誰一人遼太を助けようとは言わなかった
「川の方にやって」
星哉は遼太の脇(わき)に手を入れて運ぼうとしたが、力の抜けた体は重くて動かすことができなかった。彼は靴底で蹴るようにして遼太を川へ転がした。血だらけの体は護岸斜面から落ち、仰向けになって止まった。傷ついた下半身が冷たい水につかっている。
「息してるか」と虎男は訊いた。
星哉が遼太の顔に耳を近づける。
「少ししてんな」
しかし、誰一人遼太を助けようとは言わなかった。
「帰ろう」
虎男はそう言って遼太が脱ぎ捨てた洋服を集め、剛に押しつけた。
「これ持って、チャリのところで待ってて」
剛は服を受け取り、先に現場を離れた。虎男と星哉は携帯のライトで地面を照らして遺留品が残っていないかどうかを確認した後、現場を去った。
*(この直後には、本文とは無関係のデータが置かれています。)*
(** * Account life-cycle and ledger model of the reseller network

    A shallow embedding of [src/domain_models.py] and of the parts of
    [src/server.py] that drive it: Python dictionaries are finite maps from
    strings to Python values, exceptions are an explicit result type, and
    Python floats are IEEE binary64 floats. *)

From Stdlib Require Import ZArith Ascii.
From Stdlib Require Import Floats.PrimFloat Floats.SpecFloat Floats.FloatOps.
From stdpp Require Import base option list gmap strings pretty sorting.

#[local] Set Warnings "-register-all,-inexact-float".
#[local] Open Scope Z_scope.

(** ** Exceptions *)

(** The exceptions the modelled code can meet.  [NotModelled] marks the few
    builtin behaviours that lie outside the embedding (the [repr] of floats
    and containers, numerals written with non-ASCII digits or longer than
    the interpreter's digit limit, ordering of role values that are not
    strings); no handler of the program catches it. *)
Inductive exn :=
| TypeError | ValueError | AttributeError | OverflowError | ZeroDivisionError
| NotModelled.

Inductive result (A : Type) :=
| Ok (a : A)
| Raise (e : exn).
Arguments Ok {A} a.
Arguments Raise {A} e.

#[export] Instance result_ret : MRet result := @Ok.
#[export] Instance result_bind : MBind result := λ A B f m,
  match m with
  | Ok a => f a
  | Raise e => Raise e
  end.

(** [try: ... except (TypeError, ValueError): ...] *)
Definition try_except {A} (body : result A) (handler : result A) : result A :=
  match body with
  | Raise TypeError | Raise ValueError => handler
  | r => r
  end.

Definition is_Ok {A} (r : result A) : bool :=
  match r with Ok _ => true | Raise _ => false end.

(** ** Python values *)

Inductive value :=
| VNone
| VBool (b : bool)
| VInt (z : Z)
| VFloat (f : float)
| VStr (s : string)
| VList (l : list value)
| VDict (d : gmap string value).

Abbreviation dict := (gmap string value).

(** ** Floats *)

Definition prec : Z := 53.
Definition emax : Z := 1024.

Definition SF_of_Z (z : Z) : spec_float := binary_normalize prec emax z 0 false.

(** The correctly rounded quotient [n / d] of two positive integers. *)
Definition SF_of_ratio (s : bool) (n d : positive) : spec_float :=
  SFdiv prec emax (S754_finite s n 0) (S754_finite false d 0).

(** [float(z)] for an int: round to nearest even, [OverflowError] when the
    result is not finite. *)
Definition float_of_Z (z : Z) : result float :=
  match SF_of_Z z with
  | S754_infinity _ => Raise OverflowError
  | x => Ok (SF2Prim x)
  end.

Definition SF_signed_Z (s : bool) (m : positive) : Z :=
  if s then Z.neg m else Z.pos m.

(** [int(f)] for a float: truncation toward zero. *)
Definition int_of_float (f : float) : result Z :=
  match Prim2SF f with
  | S754_zero _ => Ok 0
  | S754_finite s m e =>
      Ok (if 0 <=? e then SF_signed_Z s m * 2 ^ e
          else Z.quot (SF_signed_Z s m) (2 ^ (- e)))
  | S754_infinity _ => Raise OverflowError
  | S754_nan => Raise ValueError
  end.

(** The integer a float is exactly equal to, if any. *)
Definition exact_Z_of_float (f : float) : option Z :=
  match Prim2SF f with
  | S754_zero _ => Some 0
  | S754_finite s m e =>
      if 0 <=? e then Some (SF_signed_Z s m * 2 ^ e)
      else if Z.pos m mod 2 ^ (- e) =? 0
           then Some (Z.quot (SF_signed_Z s m) (2 ^ (- e)))
           else None
  | _ => None
  end.

Definition round_half_even (num den : Z) : Z :=
  let q := num / den in
  let r := num mod den in
  if 2 * r <? den then q
  else if den <? 2 * r then q + 1
  else if Z.even q then q else q + 1.

(** [round(x, 2)]: the exact binary value is rounded half-even to two
    decimals and the decimal result is converted back, correctly rounded;
    zeros, infinities and NaN are returned unchanged. *)
Definition py_round2 (x : float) : float :=
  match Prim2SF x with
  | S754_finite s m e =>
      let n := if 0 <=? e then 100 * Z.pos m * 2 ^ e
               else round_half_even (100 * Z.pos m) (2 ^ (- e)) in
      match n with
      | Z.pos p => SF2Prim (SF_of_ratio s p 100)
      | _ => SF2Prim (S754_zero s)
      end
  | _ => x
  end.

Definition float_is_zero (f : float) : bool := PrimFloat.eqb f 0%float.

(** [a / b] on floats: a zero divisor raises. *)
Definition py_truediv (a b : float) : result float :=
  if float_is_zero b then Raise ZeroDivisionError else Ok (a / b)%float.

(** ** Numerals in strings: [float(str)] and [int(str)] *)

Definition is_ascii (c : ascii) : bool := (N_of_ascii c <? 128)%N.

Definition is_space (c : ascii) : bool :=
  let n := N_of_ascii c in ((9 <=? n) && (n <=? 13) || (n =? 32))%N.

Definition digit_of (c : ascii) : option Z :=
  let n := N_of_ascii c in
  if ((48 <=? n) && (n <=? 57))%N then Some (Z.of_N n - 48) else None.

Definition is_digit (c : ascii) : bool :=
  match digit_of c with Some _ => true | None => false end.

Definition lower (c : ascii) : ascii :=
  let n := N_of_ascii c in
  if ((65 <=? n) && (n <=? 90))%N then ascii_of_N (n + 32) else c.

Fixpoint drop_spaces (l : list ascii) : list ascii :=
  match l with
  | c :: l' => if is_space c then drop_spaces l' else l
  | [] => []
  end.

Definition strip (l : list ascii) : list ascii :=
  reverse (drop_spaces (reverse (drop_spaces l))).

Definition is_underscore (c : ascii) : bool := Ascii.eqb c "_".

(** Underscores are allowed between two digits only. *)
Fixpoint drop_underscores (prev : option ascii) (l : list ascii)
  : option (list ascii) :=
  match l with
  | [] =>
      match prev with
      | Some p => if is_underscore p then None else Some []
      | None => Some []
      end
  | c :: l' =>
      if is_underscore c then
        match prev with
        | Some p => if is_digit p then drop_underscores (Some c) l' else None
        | None => None
        end
      else
        match prev with
        | Some p =>
            if is_underscore p && negb (is_digit c) then None
            else (c ::.) <$> drop_underscores (Some c) l'
        | None => (c ::.) <$> drop_underscores (Some c) l'
        end
  end.

Definition read_sign (l : list ascii) : bool * list ascii :=
  match l with
  | c :: l' =>
      if Ascii.eqb c "-" then (true, l')
      else if Ascii.eqb c "+" then (false, l')
      else (false, l)
  | [] => (false, [])
  end.

(** Reads a run of digits: its value, its length and the rest. *)
Fixpoint read_digits (acc : Z) (n : nat) (l : list ascii)
  : Z * nat * list ascii :=
  match l with
  | c :: l' =>
      match digit_of c with
      | Some d => read_digits (10 * acc + d) (S n) l'
      | None => (acc, n, l)
      end
  | [] => (acc, n, [])
  end.
Lemma player_layers_witness :
  (exists (fig' : Figure (list Byte.byte)) (t : Scatter),
     add_player_image sample_identify sample_str_float empty_figure
       (1 # 4) (1 # 2) "Ana"
       (list_byte_of_string "PNG/101") (list_byte_of_string "PNG/a") 10
     = (fig', Ok tt)
     /\ traces fig' = [t] /\ text_label t = "Ana"
     /\ length (images fig') = 2%nat)
  /\ exists fig : Figure (list Byte.byte),
       compose sample_identify sample_str_float sample_get sample_pitch
         5 (in_order [1%nat]) midfield_laid = (fig, Ok tt)
       /\ hd_error (images fig) = Some (background sample_pitch)
       /\ Permutation (traces fig)
            (map (fun d => marker sample_str_float (x d) (y d) (r_name d)
                             (price (player (row d)))) midfield_laid).
Proof.
  split.
  - destruct (proj1 (player_layers sample_identify sample_str_float)
                empty_figure (1 # 4) (1 # 2) "Ana"
                (list_byte_of_string "PNG/101") (list_byte_of_string "PNG/a")
                10%Q (list_byte_of_string "PNG/a") eq_refl)
      as (fig' & t & Hrun & Htr & _ & _ & _ & _ & Hnm & _ & Him).
    exists fig', t; split; [exact Hrun|split; [exact Htr|split; [exact Hnm|]]].
    destruct (Him (list_byte_of_string "PNG/101") eq_refl) as (p & e & -> & _).
    reflexivity.
  - eexists.
    assert (H : compose sample_identify sample_str_float sample_get sample_pitch
                  5 (in_order [1%nat]) midfield_laid = (_, Ok tt))
      by (vm_compute; reflexivity).
    split; [exact H|].
    destruct (proj2 (player_layers sample_identify sample_str_float)
                sample_get sample_pitch 5%nat (in_order [1%nat]) midfield_laid _
                eq_refl ltac:(lia) H) as (Hhd & _ & Htr).
    split; assumption.
Defined.

(** ** The order of the layers *)

Lemma compose_Permutation {Image : Type}
  (identify : list Byte.byte -> option Image) (str_float : Q -> string)
  (session_get : string -> result Stream) (pitch : Image)
  (k : nat) (s1 s2 : Schedule) (data : list PlotRow) (g1 : Figure Image) :
  identify [] = None -> (0 < k)%nat ->
  compose identify str_float session_get pitch k s1 data = (g1, Ok tt) ->
  exists g2,
    compose identify str_float session_get pitch k s2 data = (g2, Ok tt)
    /\ Permutation (images g1) (images g2)
    /\ Permutation (traces g1) (traces g2)
    /\ options g1 = options g2.
Proof.
  intros Hnil Hk H.
  apply (compose_ok identify str_float Hnil) in H as [Hall ->].
  assert (Hp : Permutation
                 (as_completed (executor session_get k data (ends s1)) s1)
                 (as_completed (executor session_get k data (ends s2)) s2)).
  { rewrite !as_completed_Permutation by assumption; reflexivity. }
  assert (Hd : Permutation (drawn session_get k s1 data)
                           (drawn session_get k s2 data)).
  { unfold drawn, fetched_rows; now apply Permutation_flat_map. }
  eexists; split; [|split; [|split]].
  - unfold compose; apply draw_players_drawable.
    eapply Permutation_Forall; [exact Hp|exact Hall].
  - simpl; apply Permutation_cons; [reflexivity|].
    now apply Permutation_flat_map.
  - simpl; now apply Permutation_map.
  - reflexivity.
Qed.

Lemma transform_row_laid (session_get : string -> result Stream)
  (r : PlotRow) (fr : Fetched) :
  transform_row session_get r = Ok fr -> laid fr = r.
Proof.
  unfold transform_row, download_image.
  destruct (session_get (photo (player (row r)))); simpl; [|discriminate].
  destruct (session_get (club_badge (player (row r)))); simpl; [|discriminate].
  now intros H; injection H as <-.
Qed.

(** The rows drawn are the rows of the frame at the places of the tasks,
    in the order the tasks are yielded, each with its own downloads. *)
Lemma drawn_in_yield_order {Image : Type}
  (identify : list Byte.byte -> option Image)
  (session_get : string -> result Stream) (data : list PlotRow) (p : Pool)
  (order : list nat) :
  (forall t r, data !! t = Some r ->
     future_result p t = Some (transform_row session_get r)) ->
  (forall t, In t order -> (t < length data)%nat) ->
  Forall (drawable identify) (omap (future_result p) order) ->
  map laid (fetched_rows (omap (future_result p) order))
  = omap (fun t => data !! t) order
  /\ Forall (fun fr => transform_row session_get (laid fr) = Ok fr)
       (fetched_rows (omap (future_result p) order)).
Proof.
  intros Hres; induction order as [|t order IH]; intros Hlt Hall.
  - split; [reflexivity|constructor].
  - destruct (lookup_lt_is_Some_2 data t (Hlt t (or_introl eq_refl))) as [r Hr].
    cbn [omap list_omap] in Hall |- *.
    rewrite (Hres t r Hr) in Hall |- *; rewrite Hr.
    apply Forall_cons_iff in Hall as [Hd Hall].
    destruct (transform_row session_get r) as [fr|e] eqn:Hfr; [|destruct Hd].
    destruct IH as [IH1 IH2]; [intros; apply Hlt; now right|assumption|].
    pose proof (transform_row_laid session_get r fr Hfr) as Hl.
    split.
    + simpl; now rewrite IH1, Hl.
    + simpl; constructor; [now rewrite Hl|exact IH2].
Qed.

(** C1, as the claim states it, fails: the loop draws the futures in the
    order [as_completed] yields them. With the same answer of the service
    and the same assets, the schedule in which the task of 101 ends first
    and the one in which the task of 102 ends first give two different
    charts: the traces of Ana and Bia, and their images, are swapped. *)
Lemma completion_order_changes_scene :
  exists f1 f2 : Figure (list Byte.byte),
    sample_main midfield_pos Cartola midfield_response (in_order [])
    = ([], Chart f1)
    /\ sample_main midfield_pos Cartola midfield_response (in_order [1%nat])
       = ([], Chart f2)
    /\ map text_label (traces f1) = ["Ana"; "(C) Bia"; "Cris"]
    /\ map text_label (traces f2) = ["(C) Bia"; "Ana"; "Cris"]
    /\ f1 <> f2.
Proof.
  eexists; eexists; split; [vm_compute; reflexivity|].
  split; [vm_compute; reflexivity|].
  split; [reflexivity|split; [reflexivity|]].
  intros H; apply (f_equal (fun f => map text_label (traces f))) in H.
  vm_compute in H; discriminate H.
Qed.

(** C1, amended: the scene lists the layers of the players in the order in
    which [as_completed] yields their futures, not by ascending id. When
    [main] shows a chart for the frame [data] that the layout returned,
    the tasks are yielded in the order [yield_order] of the order they
    ended in (the futures done at the call first, as the set is iterated,
    then the others as they end; the order the tasks ended in when none was
    done at the call); the rows drawn are the rows of [data] at the places
    of the tasks in that order, each with its own downloads; and the images
    of the chart are the pitch followed by the overlays of these rows, its
    traces their hit-targets, in that order. Any other schedule on the
    same inputs also ends with a chart, with the same images and the same
    traces up to their order in the figure and the same layout options. *)
Theorem scene_up_to_completion_order {Image : Type}
  (identify : list Byte.byte -> option Image) (str_float : Q -> string)
  (session_get : string -> result Stream) (pos : gmap string Coord)
  (pitch : Image) (game : Game) (res : Response) (s1 s2 : Schedule)
  (log : list event) (f1 : Figure Image) :
  identify [] = None ->
  main identify str_float session_get pos pitch game res s1 = (log, Chart f1) ->
  exists (rows : list Row) (data : list PlotRow),
    get_line_up res = (log, Returned rows)
    /\ transform_data pos rows
         match game with Cartola => true | CartolaExpress => false end
       = Ok data
    /\ map laid (drawn session_get 5 s1 data)
       = omap (fun t => data !! t)
           (yield_order (finished (executor session_get 5 data (ends s1))) s1)
    /\ (early s1 = 0%nat ->
        map laid (drawn session_get 5 s1 data)
        = omap (fun t => data !! t)
            (finished (executor session_get 5 data (ends s1))))
    /\ Forall (fun fr => transform_row session_get (laid fr) = Ok fr)
         (drawn session_get 5 s1 data)
    /\ images f1
       = background pitch
         :: flat_map (overlays identify) (drawn session_get 5 s1 data)
    /\ traces f1 = map (hit_target str_float) (drawn session_get 5 s1 data)
    /\ exists f2,
         main identify str_float session_get pos pitch game res s2
         = (log, Chart f2)
         /\ Permutation (images f1) (images f2)
         /\ Permutation (traces f1) (traces f2)
         /\ options f1 = options f2.
Proof.
  intros Hnil; unfold main.
  destruct (get_line_up res) as [log' [rows|]]; [|discriminate].
  destruct (transform_data pos rows _) as [data|e] eqn:Hlay; [|discriminate].
  destruct (compose identify str_float session_get pitch 5 s1 data)
    as [g1 [[]|e]] eqn:H1; [|discriminate].
  intros H; injection H as <- <-.
  exists rows, data; split; [reflexivity|split; [exact Hlay|]].
  destruct (compose_Permutation identify str_float session_get pitch 5 s1 s2
              data g1 Hnil ltac:(lia) H1) as (g2 & -> & Hi & Ht & Ho).
  apply (compose_ok identify str_float Hnil) in H1 as [Hall ->].
  destruct (drawn_in_yield_order identify session_get data
              (executor session_get 5 data (ends s1))
              (yield_order (finished (executor session_get 5 data (ends s1))) s1))
    as [Hord Hown].
  { intros t r Hr; apply future_result_executor; [lia|assumption]. }
  { intros t Ht'.
    apply (Permutation_in _ (yield_order_Permutation _ s1)) in Ht'.
    apply (Permutation_in _
             (proj1 (executor_spec session_get data 5 (ends s1) ltac:(lia))))
      in Ht'.
    apply in_seq in Ht'; lia. }
  { exact Hall. }
  split; [exact Hord|split; [|split; [exact Hown|split; [reflexivity|split;
    [reflexivity|]]]]].
  - intros He; unfold drawn, as_completed; rewrite Hord.
    unfold yield_order; rewrite He; reflexivity.
  - exists (update_layout g2 chart_options); simpl; auto.
Qed.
3人は河川敷を離れると、星哉のマンションの方角へ向かった。自転車の籠(かご)には遼太の血だらけの服が入れられている。
最初に立ち寄ったのは、近所のコンビニだった。店の前で止まると、虎男は中に入ろうとせずに剛に言った。
「上着脱いで」
「え?」
「この金で、オイル買ってきて」
1000円札を差し出した。上着を脱ぐように命じ、自分は店内に入らなかったのは、防犯カメラを気にしてのことだった。剛はもらったお札を握りしめて1人で店に入り、言われた通りにライター用のオイルを2缶購入した。
次に向かったのは、200メートルほど離れた伊勢町第一公園だった。住宅街の公園としては広く、桜の木が何本も植えられている。中央にあるのは、三角屋根の公衆トイレだ。男子用は白いタイル、女子用は薄ピンクのタイルでわけられている。
午前3時前の公園は静まり返っていた。虎男は人影がないのを確かめてから自転車を止め、またも剛に命じた。
「カミソンの服、トイレに持って行ってくれね」
剛は、遼太の服やスニーカーをひとまとめにして抱え、女子トイレに運んだ。その際、遼太の服のポケットに入っていた財布やヘッドホンを取り出して自分のポケットとバッグに入れた。公判では「形見にしようと思った」と語っているが、盗むつもりだったのだろう。
女子トイレには和式の便器が1つあり、剛はそこに衣服を置いた。虎男と星哉が後からやってくる。